-3

I've been hoving around by some answers here, and I can't find a solution to my problem:

I have this regexp which matches everyting inside an HTML span tag, including contents:

<span\b[^>]*>(.*?)</span>

and I want to find a way to make a search in all the text, except for what is matched with that regexp. For example, if my text is:

var text = "...for there is a class of <span class="highlight">guinea</span> pigs which..."

... then the regexp would match:

<span class="highlight">guinea</span>

and I want to be able to make a regexp such that if I search for "class", regexp will match "...for there is a class of..." and will not match inside the tag, like in

"... class="highlight"..."

The word to be matched ("class") might be anywhere within the text. I've tried

(?!<span\b[^>]*>(.*?)</span>)class

but it keeps searching inside tags as well. I want to find a solution using only regexp, not dealing with DOM nor JQuery. Thanks in advance :).

Luxedrina
  • 5
  • 2
  • http://blog.codinghorror.com/parsing-html-the-cthulhu-way/ – Etheryte Nov 28 '14 at 02:00
  • possible duplicate of [RegEx match open tags except XHTML self-contained tags](http://stackoverflow.com/questions/1732348/regex-match-open-tags-except-xhtml-self-contained-tags) –  Nov 28 '14 at 02:24
  • You can't do that. Instead, do the search on individual text nodes in the DOM. –  Nov 28 '14 at 02:25
  • @Nit: I understand this is for fair complex and arbitrary HTML. Mine is as simple and predictable as the one I posted. Thank you though. – Luxedrina Dec 01 '14 at 18:58
  • @ torazaburo: Not the same case. I just need to avoid tags like the one I posted, not some tags yes and some not :). I don't know apeshiagt about DOM and I thought that searching in the complement of a well-defined set would do the trick, but apparently I'm touching sensitive cords here ;). There there. Thanks though. – Luxedrina Dec 01 '14 at 19:00

2 Answers2

0

Although I wouldn't recommend this, I would do something like below

(class)(?:(?=.*<span\b[^>]*>))|(?:(?<=<\/span>).*)(class)
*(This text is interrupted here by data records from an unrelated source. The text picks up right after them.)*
(** * The filtering extension: filter lists and the filtering cog

    A shallow embedding of
      - [bot/exts/filtering/_filter_lists/filter_list.py] ([ListType],
        [FilterList] with [add_list], [add_filter], [filter_list_result]);
      - [bot/exts/filtering/filtering.py] (the [Filtering] cog: [cog_load],
        [subscribe], [_resolve_action], [_get_list_by_name],
        [_get_filter_by_id]).

    Python dictionaries are [gmap]s, Python sets are [gset]s, exceptions are
    an explicit result type, and the module logger is the output of a small
    state-and-log monad.  Objects that Python tests for truth ([if x:]) are
    tested the way Python does it: [None], the empty mapping, the empty list
    and the empty string are false. *)

From stdpp Require Import base option list gmap sets strings.
From Stdlib Require Import ZArith Ascii.

Local Open Scope Z_scope.
Local Open Scope string_scope.
Local Open Scope list_scope.

(** ** Python values shared by both modules *)

(** The exceptions the two modules raise or let through. *)
Inductive exn : Type :=
  | TypeError (msg : string)
  | KeyError (key : string)
  | ValueError (msg : string)
  | BadArgument (msg : string).

Inductive result (A : Type) : Type :=
  | Ok (a : A)
  | Raise (e : exn).
Arguments Ok {A} a.
Arguments Raise {A} e.

(** What the module logger receives: the warning of [cog_load] for a list
    name without a class, and [log.warning(e)] of [add_filter]. *)
Inductive log_record : Type :=
  | warning_no_matching_class (list_name : string)
  | warning_exception (e : exn).

(** Raw setting values of an API record; they are only handed on to
    [create_settings] and to the filter constructor. *)
Inductive json : Type :=
  | JNull
  | JBool (b : bool)
  | JInt (z : Z)
  | JStr (s : string)
  | JStrs (l : list string).

(** [Event] of [_filter_context]. *)
Inductive Event : Type := MESSAGE | MESSAGE_EDIT.

Global Instance Event_eq_dec : EqDecision Event.
Proof. solve_decision. Defined.

Global Instance Event_countable : Countable Event.
Proof.
  refine (inj_countable' (λ e, match e with MESSAGE => false | MESSAGE_EDIT => true end)
            (λ b : bool, if b then MESSAGE_EDIT else MESSAGE) _).
  by intros [].
Defined.

(** Modelled from the spec: [FilterContext] is declared in
    [_filter_context], which is not part of the two modules; the spec gives
    its fields (event kind, actor, source location, textual content).  The
    decision procedures below only read it. *)
Record FilterContext : Type := {
  ctx_event : Event;
  ctx_author : string;
  ctx_channel : string;
  ctx_content : string
}.

(** ** Settings *)

(** A validation entry is an object with a predicate on the context. *)
Record ValidationEntry : Type := { triggers_on : FilterContext → bool }.

(** The action entries are polymorphic over their [__or__]: the class gives
    the combining rule of the entry type. *)
Class ActionEntry (V : Type) : Type := entry_or : V → V → V.

(** The three combining rules the specification names: boolean flags are
    or-ed, durations take the maximum, messages are concatenated. *)
Global Instance flag_entry : ActionEntry bool := orb.
Global Instance duration_entry : ActionEntry N := N.max.
Global Instance message_entry : ActionEntry string := String.append.

(** Modelled from the spec: [ValidationSettings.evaluate] lives in
    [_settings], which is not part of the two modules.  The spec: the
    group's evaluation calls every contained validation setting and
    partitions them into a passed and a failed set; a setting is identified
    by its unique name. *)
Definition evaluate (self : gmap string ValidationEntry) (ctx : FilterContext)
    : gset string * gset string :=
  map_fold
    (λ name validation acc,
       if triggers_on validation ctx
       then ({[name]} ∪ acc.1, acc.2)
       else (acc.1, {[name]} ∪ acc.2))
    (∅, ∅) self.

(** Modelled from the spec: [ActionSettings.__or__] lives in [_settings]
    too.  The spec: the merge resolves per setting name; if only one side
    defines a name that value is used, if both define it the combining rule
    of the setting type applies. *)
Definition ActionSettings_or {V} `{ActionEntry V} (self other : gmap string V)
    : gmap string V :=
  union_with (λ x y, Some (entry_or x y)) self other.

Infix "⊕" := ActionSettings_or (at level 50, left associativity).

(** [functools.reduce(function, iterable)] without an initial value, on a
    sequence that is not empty (on the empty one Python raises; the only
    call is guarded by [if actions:]). *)
Definition reduce {A} (f : A → A → A) (l : list A) : option A :=
  match l with
  | [] => None
  | x :: rest => Some (foldl f x rest)
  end.

(** Python's truth test of an optional mapping, and of an optional string. *)
Definition truthy_map {K A} `{Countable K} (o : option (gmap K A)) : bool :=
  match o with
  | Some m => bool_decide (m ≠ ∅)
  | None => false
  end.

Definition truthy_str (o : option string) : bool :=
  match o with
  | Some s => bool_decide (s ≠ "")
  | None => false
  end.

(** ** [filter_list.py] *)

Inductive ListType : Type := DENY | ALLOW.

Global Instance ListType_eq_dec : EqDecision ListType.
Proof. solve_decision. Defined.

Global Instance ListType_countable : Countable ListType.
Proof.
  refine (inj_countable' (λ t, match t with DENY => false | ALLOW => true end)
            (λ b : bool, if b then ALLOW else DENY) _).
  by intros [].
Defined.

(** [ListType(value)]: the enumeration looked up by value. *)
Definition ListType_of_value (value : Z) : result ListType :=
  if decide (value = 0) then Ok DENY
  else if decide (value = 1) then Ok ALLOW
  else Raise (ValueError "not a valid ListType").

(** A filter object: the fields the two modules read, and the
    content-matcher of its class as a method. *)
Record Filter (V : Type) : Type := {
  f_id : Z;
  f_content : string;
  f_description : option string;
  f_actions : option (gmap string V);
  f_validations : option (gmap string ValidationEntry);
  triggered_on : FilterContext → bool
}.
Arguments f_id {V} _.
Arguments f_content {V} _.
Arguments f_description {V} _.
Arguments f_actions {V} _.
Arguments f_validations {V} _.
Arguments triggered_on {V} _ _.

(** [dict.values()]. *)
Definition values {K A} `{Countable K} (m : gmap K A) : list A := (map_to_list m).*2.

(** [FilterList.filter_list_result].  [not filter_.validations] holds for
    [None] and for the empty group. *)
Definition filter_list_result {V} (ctx : FilterContext) (filters : gmap Z (Filter V))
    (defaults : gmap string ValidationEntry) : list (Filter V) :=
  let '(passed_by_default, failed_by_default) := evaluate defaults ctx in
  let default_answer := negb (bool_decide (failed_by_default ≠ ∅)) in
  foldl
    (λ relevant_filters filter_,
       let without_overrides :=
         if default_answer && triggered_on filter_ ctx
         then relevant_filters ++ [filter_]
         else relevant_filters in
       match f_validations filter_ with
       | None => without_overrides
       | Some validations =>
           if negb (bool_decide (validations ≠ ∅)) then without_overrides
           else
             let '(passed, failed) := evaluate validations ctx in
             if negb (bool_decide (failed ≠ ∅)) && bool_decide (failed_by_default ⊂ passed) then
               if triggered_on filter_ ctx
               then relevant_filters ++ [filter_]
               else relevant_filters
             else relevant_filters
       end)
    [] (values filters).

(** The same loop over the interface of the settings class.
    [ValidationSettings] is declared in [_settings]; the loop takes two
    things from a group: its truth value, in [not filter_.validations], and
    [evaluate].  [filter_list_result] above fixes both (a mapping that is
    false when it is empty, every setting of which lands in one of the two
    sets); here both are left to the class, and so are the two attributes
    of a filter that the loop reads. *)
Section settings_interface.
Context {F G : Type}.
Variable validations : F → option G.
Variable triggers : F → FilterContext → bool.
Variable bool_of : G → bool.
Variable evaluate_of : G → FilterContext → gset string * gset string.

Definition filter_list_result_of (ctx : FilterContext) (filters : gmap Z F) (defaults : G)
    : list F :=
  let '(passed_by_default, failed_by_default) := evaluate_of defaults ctx in
  let default_answer := negb (bool_decide (failed_by_default ≠ ∅)) in
  foldl
    (λ relevant_filters filter_,
       let without_overrides :=
         if default_answer && triggers filter_ ctx
         then relevant_filters ++ [filter_]
         else relevant_filters in
       match validations filter_ with
       | None => without_overrides
       | Some group =>
           if negb (bool_of group) then without_overrides
           else
             let '(passed, failed) := evaluate_of group ctx in
             if negb (bool_decide (failed ≠ ∅)) && bool_decide (failed_by_default ⊂ passed) then
               if triggers filter_ ctx
               then relevant_filters ++ [filter_]
               else relevant_filters
             else relevant_filters
       end)
    [] (values filters).
End settings_interface.

(** The truth value of an object whose class defines neither [__bool__] nor
    [__len__]: Python takes every such object for true. *)
Definition plain_object_bool {G} (group : G) : bool := true.

(** ** A state-and-log monad with exceptions

    A computation runs on the state of an object, returns a value or raises,
    leaves a state behind in both cases (Python does not roll back), and
    emits log records. *)
Definition M (S A : Type) : Type := S → result A * S * list log_record.

Definition ret {S A} (a : A) : M S A := λ s, (Ok a, s, []).

Definition bind {S A B} (m : M S A) (k : A → M S B) : M S B :=
  λ s,
    match m s with
    | (Ok a, s1, l1) => let '(r, s2, l2) := k a s1 in (r, s2, l1 ++ l2)
    | (Raise e, s1, l1) => (Raise e, s1, l1)
    end.

Definition raise {S A} (e : exn) : M S A := λ s, (Raise e, s, []).
Definition get {S} : M S S := λ s, (Ok s, s, []).
Definition put {S} (s : S) : M S unit := λ _, (Ok tt, s, []).
Definition log_warning {S} (r : log_record) : M S unit := λ s, (Ok tt, s, [r]).

(** A value that may have raised, and a subscript that raises on [None]. *)
Definition lift {S A} (r : result A) : M S A := λ s, (r, s, []).

Definition subscript {S A} (o : option A) (e : exn) : M S A :=
  match o with
  | Some a => ret a
  | None => raise e
  end.

(** [try: m except ...: handler]: the handler says which exceptions it
    catches. *)
Definition try_except {S A} (m : M S A) (handler : exn → option (M S A)) : M S A :=
  λ s,
    match m s with
    | (Ok a, s1, l1) => (Ok a, s1, l1)
    | (Raise e, s1, l1) =>
        match handler e with
        | Some h => let '(r, s2, l2) := h s1 in (r, s2, l1 ++ l2)
        | None => (Raise e, s1, l1)
        end
    end.

Notation "'do' x ← m ; k" := (bind m (λ x, k))
  (at level 10, x name, m at level 100, k at level 200).
Notation "'do' ' p ← m ; k" := (bind m (λ x, match x with p => k end))
  (at level 10, p pattern, m at level 100, k at level 200).
Notation "m ;; k" := (bind m (λ _, k)) (at level 100, k at level 200, right associativity).

(** [for x in l: body x]. *)
Fixpoint for_each {S A} (l : list A) (body : A → M S unit) : M S unit :=
  match l with
  | [] => ret tt
  | x :: rest => body x ;; for_each rest body
  end.

(** ** [FilterList] *)

(** One record of the [filters] array of the API: a dictionary that may
    lack its keys. *)
Record FilterData : Type := {
  fd_id : option Z;
  fd_content : option json;
  fd_description : option json;
  fd_settings : option (gmap string json)
}.

(** One record of [bot/filter/filter_lists]. *)
Record ListData : Type := {
  ld_name : string;
  ld_list_type : Z;
  ld_id : Z;
  ld_settings : gmap string json;
  ld_filters : list FilterData
}.

(** The dictionary [{"actions": actions, "validations": validations}]. *)
Record Defaults (V : Type) : Type := {
  d_actions : option (gmap string V);
  d_validations : option (gmap string ValidationEntry)
}.
Arguments d_actions {V} _.
Arguments d_validations {V} _.

(** The type of [create_settings] of [_settings], which the model takes as
    a parameter: raw settings and [keep_empty] to the pair of groups, or an
    exception. *)
Definition create_settings_t (V : Type) : Type :=
  gmap string json → bool → result (option (gmap string V) * option (gmap string ValidationEntry)).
You can see this in action here

Rubular Link for this regex

You can capture your matches from the groups and work with them as needed. If you can, use a HTML parser and then find matches from the text element.

pogo
  • 1,479
  • 3
  • 18
  • 23
0

It's not pretty, but if I get you right, this should do what you wan't. It's done with a single RegEx but js can't (to my knowledge) extract the result without joining the results in a loop.

The RegEx: /(?:<span\b[^>]*>.*?<\/span>)|(.)/g

Example js code:

var str = '...for there is a class of <span class="highlight">guinea</span> pigs which...',
    pattern = /(?:<span\b[^>]*>.*?<\/span>)|(.)/g,
    match,
    res = '';


match = pattern.exec(str)
while( match != null )
{
    res += match[1];
    match = pattern.exec(str)
}

document.writeln('Result:' + res);

In English: Do a non capturing test against your tag-expression or capture any character. Do this globally to get the entire string. The result is a capture group for each character in your string, except the tag. As pointed out, this is ugly - can result in a serious number of capture groups - but gets the job done.

If you need to send it in and retrieve the result in one call, I'd have to agree with previous contributors - It can't be done!

SamWhan
  • 8,296
  • 1
  • 18
  • 45